[RECORDS SHOWN Boundary: Start]

(* ===== verification/AccessSession.v ===== *)
(** * Policies in contexts, secured sessions and databases
    (src/access/context.go, session.go, database.go)

    A session method is an [action]: a function of the context and of the
    state behind the session, which returns Go's result and the new state.  The
    state is whatever an adapter keeps, the records it fills included.  The
    adapters are arguments: any record of methods. *)

From Stdlib Require Import String.
From stdpp Require Import base gmap sets list strings pretty.
From S2P Require Import Prelude GoValues GoStrings RecordKey DalQuery.
From S2P Require Import AccessOperation AccessResource AccessRule AccessPolicy.

Local Open Scope string_scope.
Local Open Scope nat_scope.
Local Open Scope list_scope.

(** Types of the modules [record] and [record/update], and opaque option types. *)
Class SessionTypes `{RecordKeys} := {
  record : Type;
  record_Key : record → option key;
  update : Type;
  precondition : Type;
  insertOption : Type;
  recordsetOption : Type;
  recordsReader : Type;
  recordsetReader : Type;
  transactionOption : Type;
}.

(** An error of a session: a [DeniedError], or what an adapter or a custom
    policy returns. *)
Inductive error :=
| DeniedError (d : Decision)
| OtherError (text : string).

(** ** Contexts

    [OtherContext] is a context made by any other package: it has a parent. *)

Inductive context (P : Type) :=
| Background
| PolicyContext (parent : context P) (combined : list P)
| OtherContext (parent : context P).
Arguments Background {P}.
Arguments PolicyContext {P} parent combined.
Arguments OtherContext {P} parent.

(** The interface [Policy], as a class of the types that implement it. *)
Class Policy `{RecordKeys} (P : Type) := {
  Name : P → string;
  policy_Decide : P → context P → Request → Decision;
  policy_Authorize : P → context P → Request → option error;
}.

(** [AccessPolicy] implements it. *)
#[export] Instance AccessPolicy_Policy `{GoFmt, RecordKeys} : Policy AccessPolicy := {
  Name := ap_name;
  policy_Decide p _ request := Decide p request;
  policy_Authorize p _ request := DeniedError <$> Authorize p request;
}.

Section Contexts.
Context {P : Type}.

(** [ctx.Value(contextPoliciesKey{})]: the nearest value wins. *)
Fixpoint context_policies (ctx : context P) : list P :=
  match ctx with
  | Background => []
  | PolicyContext _ combined => combined
  | OtherContext parent => context_policies parent
  end.

(** [None] is the nil context. *)
Definition policiesFromContext (ctx : option (context P)) : list P :=
  match ctx with
  | None => []
  | Some ctx => context_policies ctx
  end.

[RECORDS SHOWN Boundary: End]

* **WHAT IS EXPECTED**
Give the listing again in full, with every line intact.

* **RESULT OF THE TASK**
(* ===== verification/AccessSession.v ===== *)
(** * Policies in contexts, secured sessions and databases
    (src/access/context.go, session.go, database.go)

    A session method is an [action]: a function of the context and of the
    state behind the session, which returns Go's result and the new state.  The
    state is whatever an adapter keeps, the records it fills included.  The
    adapters are arguments: any record of methods. *)

From Stdlib Require Import String.
From stdpp Require Import base gmap sets list strings pretty.
From S2P Require Import Prelude GoValues GoStrings RecordKey DalQuery.
From S2P Require Import AccessOperation AccessResource AccessRule AccessPolicy.

Local Open Scope string_scope.
Local Open Scope nat_scope.
Local Open Scope list_scope.

(** Types of the modules [record] and [record/update], and opaque option types. *)
Class SessionTypes `{RecordKeys} := {
  record : Type;
  record_Key : record → option key;
  update : Type;
  precondition : Type;
  insertOption : Type;
  recordsetOption : Type;
  recordsReader : Type;
  recordsetReader : Type;
  transactionOption : Type;
}.

(** An error of a session: a [DeniedError], or what an adapter or a custom
    policy returns. *)
Inductive error :=
| DeniedError (d : Decision)
| OtherError (text : string).

(** ** Contexts

    [OtherContext] is a context made by any other package: it has a parent. *)

Inductive context (P : Type) :=
| Background
| PolicyContext (parent : context P) (combined : list P)
| OtherContext (parent : context P).
Arguments Background {P}.
Arguments PolicyContext {P} parent combined.
Arguments OtherContext {P} parent.

(** The interface [Policy], as a class of the types that implement it. *)
Class Policy `{RecordKeys} (P : Type) := {
  Name : P → string;
  policy_Decide : P → context P → Request → Decision;
  policy_Authorize : P → context P → Request → option error;
}.

(** [AccessPolicy] implements it. *)
#[export] Instance AccessPolicy_Policy `{GoFmt, RecordKeys} : Policy AccessPolicy := {
  Name := ap_name;
  policy_Decide p _ request := Decide p request;
  policy_Authorize p _ request := DeniedError <$> Authorize p request;
}.

Section Contexts.
Context {P : Type}.

(** [ctx.Value(contextPoliciesKey{})]: the nearest value wins. *)
Fixpoint context_policies (ctx : context P) : list P :=
  match ctx with
  | Background => []
  | PolicyContext _ combined => combined
  | OtherContext parent => context_policies parent
  end.

(** [None] is the nil context. *)
Definition policiesFromContext (ctx : option (context P)) : list P :=
  match ctx with
  | None => []
  | Some ctx => context_policies ctx
  end.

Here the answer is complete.